Maior consternação nos aflige quando verificamos o mesmo estar acontecendo em todos os segmentos estratégicos nacionais, citando o da educação sobre o qual, recentemente, educador e parlamentar afirmou verificar-se “um verdadeiro apagão educacional” e o da saúde, dos hospitais insuficientes, dos internamentos sobre macas e outras mazelas amplamente noticiadas. Imperioso registrar que a falência tanto incide sobre o patrimônio físico das instituições, quanto sobre a remuneração aviltada dos servidores, de que as reiteradas greves nacionais são exemplos gritantes.
Impende registrar que o não menos vital segmento energético, em gestão anterior ao do atual presidente da República, sofreu o terrível “apagão” elétrico, tão funesto que o termo passou a ser empregado como sinônimo de derrocada, onde quer que esta se verifique, salientando-se o Brasil possuir um dos maiores potenciais hidrelétricos do mundo. Não se pode deixar de assinalar a falta de segurança à integridade física dos cidadãos, comum em todo o território brasileiro, que também já produziu milhares de vítimas, em grande parte fatais, ocasionando, igualmente, dor e desespero.
No que respeita à prevenção e repressão dos delitos, constata-se que a Polícia e o Judiciário - este mormente das unidades federadas - estruturados para coibir a marginalidade resultante de um Estado razoavelmente organizado, não têm estrutura para fazê-lo numa sociedade caótica, de guerra civil difusa, provocada pelo desmonte das Instituições impingido pelo modelo liberalizante, que privilegia os ganhos financeiros em detrimento até dos de capital produtivo, o último fomentador de emprego e renda.

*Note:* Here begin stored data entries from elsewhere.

(* ===== verification/Gsm.v ===== *)
(** * Gateway status mapping

    What to do about an error of a connector: the rules of
    [crates/hyperswitch_domain_models/src/gsm.rs], their rows
    ([crates/diesel_models/src/gsm.rs] and [query/gsm.rs]), the handlers of
    [crates/router/src/core/gsm.rs] with the conversions of
    [types/transformers.rs], and the lookup of
    [crates/router/src/core/payments/helpers.rs].

    The table is a map from the primary key to the row.  Of the columns, the
    times of creation and modification are left out.  The database answers. *)

From S2P Require Import Prelude PaymentEnums.
From stdpp Require Import gmap strings pretty.

(** ** Rules *)

Inductive GsmDecision : Set := GsmDecision_Retry | GsmDecision_DoDefault.

Inductive GsmFeature : Set := GsmFeature_Retry.

Inductive ErrorCategory : Set := | ErrorCategory_FrmDecline | ErrorCategory_ProcessorDowntime |
  ErrorCategory_ProcessorDeclineUnauthorized | ErrorCategory_IssueWithPaymentMethod |
  ErrorCategory_ProcessorDeclineIncorrectData | ErrorCategory_HardDecline | ErrorCategory_SoftDecline.
(* ===== verification/GsmTheorems.v ===== *)
(** * Gateway status mapping: the handlers refine a map of rules

    The rows repeat parts of the feature data in columns of their own, and rows
    from before the feature data have only those columns.  Through the handlers
    the table is a map from keys to rules, with the rules of a request merged into
    the rule that is there. *)

From S2P Require Import Prelude PaymentEnums Gsm.
From stdpp Require Import gmap strings.

(** ** The specification *)

(** The rule after an update. *)
Definition merged (request : GsmUpdateRequest) (rule : GatewayStatusMap) : GatewayStatusMap :=
  let '(GsmFeatureData_Retry data) := gsm_feature_data rule in
  {| gsm_key := gsm_key rule;
     gsm_status := default (gsm_status rule) (ur_status request);
     gsm_router_error := ur_router_error request;
     gsm_unified_code := set_nullable (ur_unified_code request) (gsm_unified_code rule);
     gsm_unified_message := set_nullable (ur_unified_message request) (gsm_unified_message rule);
     gsm_error_category := set_nullable (ur_error_category request) (gsm_error_category rule);
     gsm_feature_data :=
       default (GsmFeatureData_Retry {|
         step_up_possible := default (step_up_possible data) (ur_step_up_possible request);
         clear_pan_possible := default (clear_pan_possible data) (ur_clear_pan_possible request);
         alternate_network_possible := alternate_network_possible data;
         retry_decision := default (retry_decision data) (ur_decision request) |}) (ur_feature_data request);
     gsm_feature := GsmFeature_Retry;
     gsm_standardised_code := set_nullable (ur_standardised_code request) (gsm_standardised_code rule);
     gsm_description := set_nullable (ur_description request) (gsm_description rule);
     gsm_user_guidance_message := set_nullable (ur_user_guidance_message request) (gsm_user_guidance_message rule) |}.

Inductive GsmRequest :=
| CreateRule (r : GsmCreateRequest)
| RetrieveRule (k : GsmKey)
| UpdateRule (r : GsmUpdateRequest)
| DeleteRule (k : GsmKey).

Inductive GsmReply := RuleReply (rule : GatewayStatusMap) | DeletedReply.

Definition spec_handle (q : GsmRequest) (m : gmap GsmKey GatewayStatusMap) :
    result GsmApiError GsmReply * gmap GsmKey GatewayStatusMap :=
  match q with
  | CreateRule r =>
      match m !! cr_key r with
      | Some _ => (Err GenericDuplicateError, m)
      | None => (Ok (RuleReply (create_rule r)), <[cr_key r := create_rule r]> m)
      end
  | RetrieveRule k => (RuleReply <$> ok_or GenericNotFoundError (m !! k), m)
  | UpdateRule r =>
      match m !! ur_key r with
      | None => (Err GenericNotFoundError, m)
      | Some rule => (Ok (RuleReply (merged r rule)), <[ur_key r := merged r rule]> m)
      end
  | DeleteRule k =>
      match m !! k with
      | None => (Err GenericNotFoundError, m)
      | Some _ => (Ok DeletedReply, delete k m)
      end
  end.

(** The handlers. *)
Definition handle (q : GsmRequest) : sr (gmap GsmKey GsmRow) GsmApiError GsmReply :=
  (match q with
   | CreateRule r => rule <- create_gsm_rule r ;; sr_ret (RuleReply rule)
   | RetrieveRule k => rule <- retrieve_gsm_rule k ;; sr_ret (RuleReply rule)
   | UpdateRule r => rule <- update_gsm_rule r ;; sr_ret (RuleReply rule)
   | DeleteRule k => delete_gsm_rule k ;;; sr_ret DeletedReply
   end)%sr.

Fixpoint replies {S} (step : GsmRequest → S → result GsmApiError GsmReply * S) (qs : list GsmRequest) (s : S) :
    list (result GsmApiError GsmReply) :=
  match qs with
  | [] => []
  | q :: qs => let '(r, s) := step q s in r :: replies step qs s
  end.

(** ** Representation *)

(** The row is read as the rule. *)
Definition represents (t : gmap GsmKey GsmRow) (m : gmap GsmKey GatewayStatusMap) : Prop :=
  ∀ k, match t !! k, m !! k with
       | Some row, Some rule => gsm_from_row row = Ok rule ∧ row_key row = k
       | None, None => True
       | _, _ => False
       end.

Lemma decision_roundtrip d : GsmDecision_from_str (GsmDecision_to_string d) = Some d.
Proof. by destruct d. Qed.

Lemma row_roundtrip rule : gsm_from_row (gsm_to_row rule) = Ok rule.
Proof.
  destruct rule as [k s re uc um ec [data] [] sc d ug]. unfold gsm_from_row, gsm_to_row. simpl.
  by rewrite decision_roundtrip.
Qed.

Lemma feature_unique (f : GsmFeature) : f = GsmFeature_Retry.
Proof. by destruct f. Qed.

Lemma update_merges request row rule :
  gsm_from_row row = Ok rule →
  gsm_from_row (update_row (mapping_update request (inferred_feature_info request rule)) row) = Ok (merged request rule).
Proof.
  unfold gsm_from_row. destruct (GsmDecision_from_str (row_decision row)) as [d|] eqn:Hd; [|done]. simpl. intros [= <-].
  assert (GsmDecision_from_str (default (row_decision row) (GsmDecision_to_string <$> ur_decision request)) =
    Some (default d (ur_decision request))) as ->.
  { destruct (ur_decision request); simpl; [apply decision_roundtrip|done]. }
  simpl. f_equal. unfold merged. simpl.
  destruct (match row_feature_data row with Some (GsmFeatureData_Retry data) => _ | None => _ end) as [data'] eqn:Hdata.
  f_equal; [|apply feature_unique]. unfold inferred_feature_info, set_nullable. simpl.
  destruct (default _ (ur_feature request)). simpl.
  destruct (ur_feature_data request) as [[data2]|]; simpl; [done|].
  by destruct (ur_step_up_possible request), (ur_clear_pan_possible request), (ur_decision request).
Qed.

(** ** Refinement *)

Lemma represents_lookup t m k :
  represents t m →
  (t !! k = None ∧ m !! k = None) ∨
  ∃ row rule, t !! k = Some row ∧ m !! k = Some rule ∧ gsm_from_row row = Ok rule ∧ row_key row = k.
Proof. intros Hr. specialize (Hr k). destruct (t !! k), (m !! k); try done; [right|by left]. naive_solver. Qed.

Lemma represents_insert t m k row rule :
  represents t m → gsm_from_row row = Ok rule → row_key row = k → represents (<[k := row]> t) (<[k := rule]> m).
Proof.
  intros Hr Hrow Hk k'. destruct (decide (k = k')) as [<-|Hne]; [by rewrite !lookup_insert_eq|].
  rewrite !lookup_insert_ne by done. apply Hr.
Qed.

Lemma represents_delete t m k : represents t m → represents (delete k t) (delete k m).
Proof.
  intros Hr k'. destruct (decide (k = k')) as [<-|Hne]; [by rewrite !lookup_delete_eq|].
  rewrite !lookup_delete_ne by done. apply Hr.
Qed.

Lemma handle_refines q t m :
  represents t m → (handle q t).1 = (spec_handle q m).1 ∧ represents (handle q t).2 (spec_handle q m).2.
Proof.
  intros Hr. destruct q as [r|k|r|k]; simpl.
  - unfold create_gsm_rule, sr_map_err, add_gsm_rule, sr_bind. simpl.
    destruct (represents_lookup t m (cr_key r) Hr) as [[-> ->]|(row & rule & -> & -> & _)]; simpl; [|done].
    rewrite row_roundtrip. split; [done|]. by apply represents_insert; [|apply row_roundtrip|].
  - unfold retrieve_gsm_rule, sr_map_err, find_gsm_rule, sr_bind.
    destruct (represents_lookup t m k Hr) as [[-> ->]|(row & rule & -> & -> & Hrow & _)]; simpl; [done|].
    by rewrite Hrow.
  - unfold update_gsm_rule, sr_map_err, find_gsm_rule, db_update_gsm_rule, sr_bind.
    destruct (represents_lookup t m (ur_key r) Hr) as [[-> ->]|(row & rule & Ht & -> & Hrow & Hk)]; simpl; [by simplify_option_eq|].
    rewrite Ht. simpl. rewrite Hrow. simpl. rewrite ?Ht, (update_merges r row rule Hrow). split; [done|].
    by apply represents_insert; [|apply update_merges|].
  - unfold delete_gsm_rule, sr_map_err, db_delete_gsm_rule, sr_bind.
    destruct (represents_lookup t m k Hr) as [[-> ->]|(row & rule & -> & -> & _)]; simpl; [done|].
    split; [done|]. by apply represents_delete.
Qed.

(** [C40] Through the handlers the table of rules is a map from keys to rules: on
    any sequence of requests the replies are those of the map, in which a creation
    adds the rule unless there is one, an update merges the request into the rule
    field by field, the feature data of the request taking precedence over its
    deprecated fields, and a deletion removes it.  Rules that were stored before
    the feature data existed are included. *)
Theorem gsm_requests_refine t m qs : represents t m → replies handle qs t = replies spec_handle qs m.
Proof.
  revert t m. induction qs as [|q qs IH]; intros t m Hr; [done|]. cbn [replies].
  destruct (handle_refines q t m Hr) as [H1 H2].
  destruct (handle q t) as [r t'], (spec_handle q m) as [r' m']. simpl in *. subst r'. f_equal. by apply IH.
Qed.

(** ** A rule and its lookup *)

Module GsmExample.

Definition key (code message : string) : GsmKey := mkGsmKey "stripe" "Payment" "Authorize" code message.

(** A rule from before the feature data existed. *)
Definition legacy_row : GsmRow :=
  mkGsmRow (key "card_declined" "Declined") "failure" None "retry" true None None None false None None None None None.

Definition legacy_rule : GatewayStatusMap :=
  mkGatewayStatusMap (key "card_declined" "Declined") "failure" None None None None
    (GsmFeatureData_Retry (mkRetryFeatureData true false false GsmDecision_Retry)) GsmFeature_Retry None None None.

(** An update that only changes the decision. *)
Definition stop_retrying : GsmUpdateRequest := {|
  ur_key := key "card_declined" "Declined"; ur_status := None; ur_router_error := None;
  ur_decision := Some GsmDecision_DoDefault; ur_step_up_possible := None; ur_unified_code := None;
  ur_unified_message := None; ur_error_category := None; ur_clear_pan_possible := None; ur_feature := None;
  ur_feature_data := None; ur_standardised_code := None; ur_description := None; ur_user_guidance_message := None |}.

Definition requests : list GsmRequest :=
  [UpdateRule stop_retrying; RetrieveRule (key "card_declined" "Declined"); DeleteRule (key "card_declined" "Declined");
   RetrieveRule (key "card_declined" "Declined")].

Lemma legacy_represents : represents {[key "card_declined" "Declined" := legacy_row]} {[key "card_declined" "Declined" := legacy_rule]}.
Proof.
  intros k. destruct (decide (key "card_declined" "Declined" = k)) as [<-|Hne].
  - rewrite !lookup_singleton_eq. by split.
  - by rewrite !lookup_singleton_ne.
Qed.

Lemma gsm_requests_refine_witness :
  replies handle requests {[key "card_declined" "Declined" := legacy_row]} =
    [Ok (RuleReply (merged stop_retrying legacy_rule)); Ok (RuleReply (merged stop_retrying legacy_rule));
     Ok DeletedReply; Err GenericNotFoundError].
Proof.
  rewrite (gsm_requests_refine _ _ requests legacy_represents). vm_compute. reflexivity.
Defined.

End GsmExample.
(* ===== verification/AutoRetryAttempts.v ===== *)
(** * Automatic retries: the attempts

    Each call of a connector has an attempt of its own, which records its answer
    once the payment is retried. *)

From S2P Require Import Prelude Country Currency PaymentEnums EuclidEnums EuclidTypes PaymentStatus.
From S2P Require Import RoutingInput Routing DecideConnector Gsm AutoRetry AutoRetryTheorems.
From stdpp Require Import gmap strings pretty.

Lemma get_attempt_id_inj pid k k' : get_attempt_id pid k = get_attempt_id pid k' → k = k'.
Proof.
  unfold get_attempt_id. intros Heq. apply (inj (String.append pid)), (inj (String.append "_")) in Heq.
  by apply (inj pretty).
Qed.

Lemma wrap_i16_id z : (- 2 ^ 15 ≤ z < 2 ^ 15)%Z → wrap_i16 z = z.
Proof. unfold wrap_i16. intros Hz. rewrite Z.mod_small; lia. Qed.

(** The attempt records the answer. *)
Definition recorded (rd : RouterData) (a : Attempt) : Prop :=
  match rd_response rd with
  | TransactionResponse resource_id =>
      at_status a = rd_status rd ∧ ∀ id, resource_id = Some id → at_transaction_id a = Some id
  | OtherResponse => False
  | ResponseErr e =>
      at_status a = AttemptStatus_Failure ∧ at_error_code a = Some (err_code e) ∧
      at_error_message a = Some (err_message e) ∧ at_amount_capturable a = 0%Z
  end.

Definition call_recorded (rows : gmap string Attempt) (c : Call) : Prop :=
  ∃ rd a, call_result c = Ok rd ∧ rows !! call_attempt c = Some a ∧ recorded rd a.

(** The attempts of the payment [pid] have numbers up to the count of the intent,
    and the last one is the active one. *)
Record numbered (pid : string) (s : RetryState) : Prop := {
  num_payment : at_payment_id (rs_active s) = pid;
  num_active : at_id (rs_active s) = get_attempt_id pid (rs_count s);
  num_intent : rs_active_id s = at_id (rs_active s);
  num_row : rs_rows s !! at_id (rs_active s) = Some (rs_active s);
  num_rows : ∀ id a, rs_rows s !! id = Some a → ∃ k, (k ≤ rs_count s)%Z ∧ id = get_attempt_id pid k;
}.

(** The calls since the count was [first]: each is for the attempt with the next
    number, and all but the last are recorded. *)
Record ledger (pid : string) (first : Z) (s : RetryState) : Prop := {
  led_numbered : numbered pid s;
  led_count : (rs_count s + 1 = first + Z.of_nat (length (rs_calls s)))%Z;
  led_attempts : ∀ i c, rs_calls s !! i = Some c → call_attempt c = get_attempt_id pid (first + Z.of_nat i)%Z;
  led_recorded : all_but_last (call_recorded (rs_rows s)) (rs_calls s);
}.

Section attempts.
Context {ActionType : Type} `{ConnectorServiceLaws} (cfg : RetryConfig (ActionType := ActionType)) (pid : string).

(** Connectors answer a payment with a transaction or an error. *)
Definition expected : Prop :=
  ∀ n c pan net a rd, (connector_service n c pan net a).1 = Ok rd → rd_response rd ≠ OtherResponse.

Lemma insert_active_rows s (a : Attempt) :
  numbered pid s → at_id a = at_id (rs_active s) → at_payment_id a = at_payment_id (rs_active s) →
  ∀ calls, numbered pid (mkRetryState (<[at_id a := a]> (rs_rows s)) a (rs_count s) (rs_active_id s) calls).
Proof.
  intros [Hp Ha Hi Hr Hrs] Hid Hpid calls. constructor; cbn.
  - congruence.
  - congruence.
  - congruence.
  - by rewrite lookup_insert_eq.
  - intros id a'. rewrite lookup_insert_Some. intros [[<- <-]|[_ Hl]]; [|by eapply Hrs].
    exists (rs_count s). split; [lia|congruence].
Qed.

(** The first call. *)
Lemma first_call_ledger c pan net s r s' :
  numbered pid s → rs_calls s = [] → call_connector_service c pan net s = (r, s') →
  ledger pid (rs_count s) s' ∧ rs_calls s' = [mkCall (at_id (rs_active s)) c r] ∧ rs_count s' = rs_count s.
Proof.
  intros Hn Hc. unfold call_connector_service. rewrite Hc.
  destruct (connector_service _ c pan net (rs_active s)) as [r1 a] eqn:Hs. intros [= <- <-].
  pose proof (service_keeps_id (length (@nil Call)) c pan net (rs_active s)) as Hid.
  pose proof (service_keeps_payment (length (@nil Call)) c pan net (rs_active s)) as Hpid.
  rewrite Hs in Hid, Hpid. simpl in Hid, Hpid.
  split; [|done]. constructor; cbn.
  - by apply insert_active_rows.
  - lia.
  - intros [|i] c'; [|done]. intros [= <-]. cbn. rewrite (num_active _ _ Hn). f_equal. lia.
  - intros [|i] c'; [by intros _ [? ?]|done].
Qed.

(** The answer is recorded in the row of the active attempt and a new attempt is
    started. *)
Lemma modify_trackers_run connector rd su gsm s :
  numbered pid s → rd_response rd ≠ OtherResponse → (0 ≤ rs_count s < 2 ^ 15 - 1)%Z →
  ∃ a new, modify_trackers cfg connector rd su gsm s =
    (Ok tt, mkRetryState (<[at_id new := new]> (<[at_id (rs_active s) := a]> (rs_rows s))) new (rs_count s + 1)
       (at_id new) (rs_calls s)) ∧
    recorded rd a ∧ at_id new = get_attempt_id pid (rs_count s + 1) ∧ at_payment_id new = pid.
Proof.
  intros [Hp Ha Hi Hr Hrs] Hrd Hrange. unfold modify_trackers. rewrite wrap_i16_id by lia.
  set (new := make_new_auto_retry_payment_attempt _ _ _ _ _).
  assert (at_id new = get_attempt_id pid (rs_count s + 1)) as Hnew by (simpl; by rewrite Hp).
  assert (∀ a, <[at_id (rs_active s) := a]> (rs_rows s) !! at_id new = None) as Hfree.
  { intros a. apply eq_None_not_Some. intros [a' Hl]. rewrite lookup_insert_Some in Hl.
    assert (∃ k, (k ≤ rs_count s)%Z ∧ at_id new = get_attempt_id pid k) as (k & Hk & Hid).
    { destruct Hl as [[<- _]|[_ Hl]]; [exists (rs_count s); split; [lia|done]|by eapply Hrs]. }
    rewrite Hnew in Hid. apply get_attempt_id_inj in Hid. lia. }
  destruct (rd_response rd) as [resource_id| |e] eqn:Hresp; [|done|];
    unfold sr_bind, update_attempt; rewrite Hr; unfold insert_attempt; cbn [rs_rows rs_active rs_count rs_active_id rs_calls];
    rewrite Hfree; do 2 eexists; (split; [reflexivity|]); unfold recorded; rewrite Hresp; split_and!; try done.
  cbn. intros id ->. done.
Qed.

(** A retry. *)
Lemma do_retry_ledger first connector rd su pan net gsm s r s' :
  ledger pid first s → (∃ c, last (rs_calls s) = Some c ∧ call_result c = Ok rd) → rd_response rd ≠ OtherResponse →
  (0 ≤ rs_count s < 2 ^ 15 - 1)%Z → do_retry cfg connector rd su pan net gsm s = (r, s') →
  ledger pid first s' ∧ (∃ c, last (rs_calls s') = Some c ∧ call_result c = r) ∧ rs_count s' = (rs_count s + 1)%Z.
Proof.
  intros [Hn Hcount Hatt Hrec] (c0 & Hlast & Hc0) Hrd Hrange. unfold do_retry, sr_bind.
  destruct (modify_trackers_run (connector_data_name connector) rd su gsm s Hn Hrd Hrange)
    as (a & new & -> & Hreca & Hid & Hpid).
  set (s1 := mkRetryState _ _ _ _ _). unfold call_connector_service.
  destruct (connector_service (length (rs_calls s1)) connector pan net (rs_active s1)) as [r1 b] eqn:Hs. intros [= <- <-].
  pose proof (service_keeps_id (length (rs_calls s1)) connector pan net (rs_active s1)) as Hidb.
  pose proof (service_keeps_payment (length (rs_calls s1)) connector pan net (rs_active s1)) as Hpidb.
  rewrite Hs in Hidb, Hpidb. simpl in Hidb, Hpidb.
  assert (numbered pid s1) as Hn1.
  { constructor; cbn; [done|done|done|by rewrite lookup_insert_eq|].
    intros id a'. rewrite !lookup_insert_Some. intros [[<- _]|[_ [[<- _]|[_ Hl]]]].
    - eexists. split; [|exact Hid]. lia.
    - exists (rs_count s). split; [lia|apply (num_active _ _ Hn)].
    - destruct (num_rows _ _ Hn _ _ Hl) as (k & Hk & ->). exists k. split; [lia|done]. }
  split; [|split; [|done]].
  2: { cbn. rewrite last_snoc. eexists. done. }
  constructor.
  - exact (insert_active_rows s1 b Hn1 Hidb Hpidb _).
  - cbn. rewrite length_app. simpl. lia.
  - cbn. intros i c. rewrite lookup_snoc_Some. intros [[_ Hc]|[-> <-]]; [by apply Hatt|]. cbn. rewrite Hid. f_equal. lia.
  - cbn. rewrite Hidb.
    assert (∀ i c, rs_calls s !! i = Some c → call_attempt c ≠ at_id new) as Hne.
    { intros i c Hc. rewrite (Hatt i c Hc), Hid. intros Heq%get_attempt_id_inj. apply lookup_lt_Some in Hc. lia. }
    intros i c Hc [c' Hc']. rewrite lookup_snoc_Some in Hc. destruct Hc as [[_ Hc]|[-> _]].
    2: { apply lookup_lt_Some in Hc'. rewrite length_app in Hc'. simpl in Hc'. lia. }
    unfold call_recorded. rewrite !lookup_insert_ne by (symmetry; by eapply Hne).
    destruct (decide (S i = length (rs_calls s))) as [Hi|Hi].
    + rewrite last_lookup in Hlast. rewrite <- Hi in Hlast. simpl in Hlast. rewrite Hc in Hlast. injection Hlast as ->.
      exists rd, a. split_and!; [done| |done]. rewrite (Hatt i c0 Hc), (num_active _ _ Hn).
      assert ((first + Z.of_nat i)%Z = rs_count s) as -> by lia. by rewrite lookup_insert_eq.
    + destruct (Hrec i c Hc) as (rd' & a' & H1 & H2 & H3).
      { apply lookup_lt_is_Some. apply lookup_lt_Some in Hc. lia. }
      exists rd', a'. split_and!; [done| |done]. rewrite lookup_insert_ne; [done|].
      rewrite (Hatt i c Hc), (num_active _ _ Hn). intros Heq%get_attempt_id_inj. lia.
Qed.

Lemma do_retry_expected connector rd su pan net gsm s rd' s' :
  expected → do_retry cfg connector rd su pan net gsm s = (Ok rd', s') → rd_response rd' ≠ OtherResponse.
Proof.
  intros He. unfold do_retry, sr_bind. destruct (modify_trackers _ _ _ _ _ s) as [[[]|e] s1]; [|done].
  unfold call_connector_service. destruct (connector_service _ _ _ _ _) as [r1 a] eqn:Hs. intros [= -> <-].
  eapply He. by rewrite Hs.
Qed.

(** The last call had this answer. *)
Definition answered (s : RetryState) (rd : RouterData) : Prop :=
  ∃ c, last (rs_calls s) = Some c ∧ call_result c = Ok rd.

Lemma retry_loop_ledger first fuel : ∀ original retries initial_gsm connectors rd s r s',
  expected → ledger pid first s → answered s rd → rd_response rd ≠ OtherResponse →
  (0 ≤ rs_count s)%Z → (rs_count s + Z.of_nat (length connectors + spare initial_gsm) < 2 ^ 15)%Z →
  retry_loop cfg fuel original retries initial_gsm connectors rd s = (r, s') → ledger pid first s'.
Proof.
  induction fuel as [|fuel IH]; intros original retries initial_gsm connectors rd s r s' He Hl Ha Hrd H0c Hc;
    cbn [retry_loop]; [by intros [= <- <-]|].
  destruct (get_gsm_decision _); [|by intros [= <- <-]].
  destruct (get_retries cfg retries) as [n|]; [|by intros [= <- <-]].
  case_bool_decide; [by intros [= <- <-]|]. destruct connectors as [|c rest]; [by intros [= <- <-]|].
  set (pan := _ && _ && _). unfold sr_bind at 1.
  destruct (next_connector_run cfg original pan c rest s) as [(nx & -> & Hnx)|[e ->]]; [|by intros [= <- <-]].
  assert (length nx.2 < length (c :: rest) + spare initial_gsm) as Hlen.
  { destruct Hnx as [->|[Hpan ->]]; [simpl; lia|]. destruct initial_gsm; simpl; [lia|].
    unfold pan in Hpan. simpl in Hpan. by rewrite andb_false_r in Hpan. }
  unfold sr_bind at 1. destruct (do_retry cfg _ _ _ _ _ _ s) as [r1 s1] eqn:Hdo.
  pose proof Hdo as Hdo'. eapply do_retry_ledger in Hdo' as (Hl1 & Ha1 & Hc1); [|done..|simpl in *; lia].
  destruct r1 as [rd1|e]; [|by intros [= <- <-]].
  apply IH; [done|done|done|by eapply do_retry_expected|lia|simpl in *; lia].
Qed.

Lemma do_gsm_actions_ledger first connectors original rd s r s' :
  expected → ledger pid first s → answered s rd → rd_response rd ≠ OtherResponse →
  (0 ≤ rs_count s)%Z → (rs_count s + Z.of_nat (length connectors + 1) < 2 ^ 15)%Z →
  do_gsm_actions cfg connectors original rd s = (r, s') → ledger pid first s'.
Proof.
  intros He Hl Ha Hrd H0c Hc. unfold do_gsm_actions. set (step_up := _ && _ && _). destruct step_up.
  - unfold sr_bind. destruct (do_retry cfg _ _ _ _ _ _ s) as [r1 s1] eqn:Hdo.
    eapply do_retry_ledger in Hdo as (Hl1 & _); [|done..|lia]. destruct r1; by intros [= <- <-].
  - apply retry_loop_ledger; try done. destruct (get_gsm cfg rd _); simpl; lia.
Qed.

(** [C15] Take a payment whose stored attempts are numbered up to its count, of which
    none has been called yet, fewer than 2^15 attempts with those to come, and
    connectors that answer each call with a transaction or an error; on any other
    answer the next connector is called for the old attempt.  Each call of the payment
    has an attempt of its own, the next number of the payment, and all but the last
    are recorded: the row of the attempt has the
    status and the transaction of the answer, or has failed with the error of
    the answer.  The last attempt is the active one of the intent, whose count is
    increased by the number of retries, and the insertions of new attempts never
    conflict. *)
Theorem attempts_record_calls connectors s r s' :
  expected → numbered pid s → rs_calls s = [] → (0 ≤ rs_count s)%Z →
  (rs_count s + Z.of_nat (length connectors) < 2 ^ 15)%Z →
  call_retryable_connectors cfg connectors s = (r, s') →
  s' = s ∨ ledger pid (rs_count s) s'.
Proof.
  intros He Hn Hcalls H0c Hc. unfold call_retryable_connectors, sr_bind at 1, sr_lift.
  destruct (get_connector_data_with_routing_decision cfg connectors) as [[[c net] rest]|e] eqn:Hfirst;
    [|intros [= <- <-]; by left].
  apply first_connector_rest in Hfirst. cbn [fst snd]. unfold sr_bind at 1.
  destruct (call_connector_service c false net s) as [r1 s1] eqn:Hcall. pose proof Hcall as Hcall'.
  apply first_call_ledger in Hcall' as (Hl & Hlog & Hcount); [|done|done].
  intros Hrun. right. destruct r1 as [rd|e]; [|by simplify_eq].
  destruct (config_should_call_gsm cfg && should_call_gsm rd); [|by injection Hrun as <- <-].
  eapply do_gsm_actions_ledger; [done|done| | | | |exact Hrun]; [|.. |lia|lia].
  - eexists. by rewrite Hlog.
  - unfold call_connector_service in Hcall. destruct (connector_service _ _ _ _ _) as [r2 a] eqn:Hs.
    injection Hcall as -> _. eapply He. by rewrite Hs.
Qed.

End attempts.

Tudo isso se passa em território de dimensões continentais, riquezas grandiosas, de povo trabalhador e que suporta carga de tributos excorchantes, não havendo dinheiro para os investimentos imprescindíveis ao desenvolvimento, mas apenas para gerar o denominado “superávit primário”, garante do pagamento de uma dívida da qual não conseguimos, segundo abalizados especialistas, honrar sequer o total de seus juros. Não obstante os indicativos insofismáveis do declínio e depauperamento geral, a maior parte da mídia continua, incansavelmente, a nos dizer que estamos no caminho certo e os nossos representantes a escamotear as reais causas que originam esses e outros flagelos, dos quais o aéreo é, embora importante, apenas mais uma conseqüência.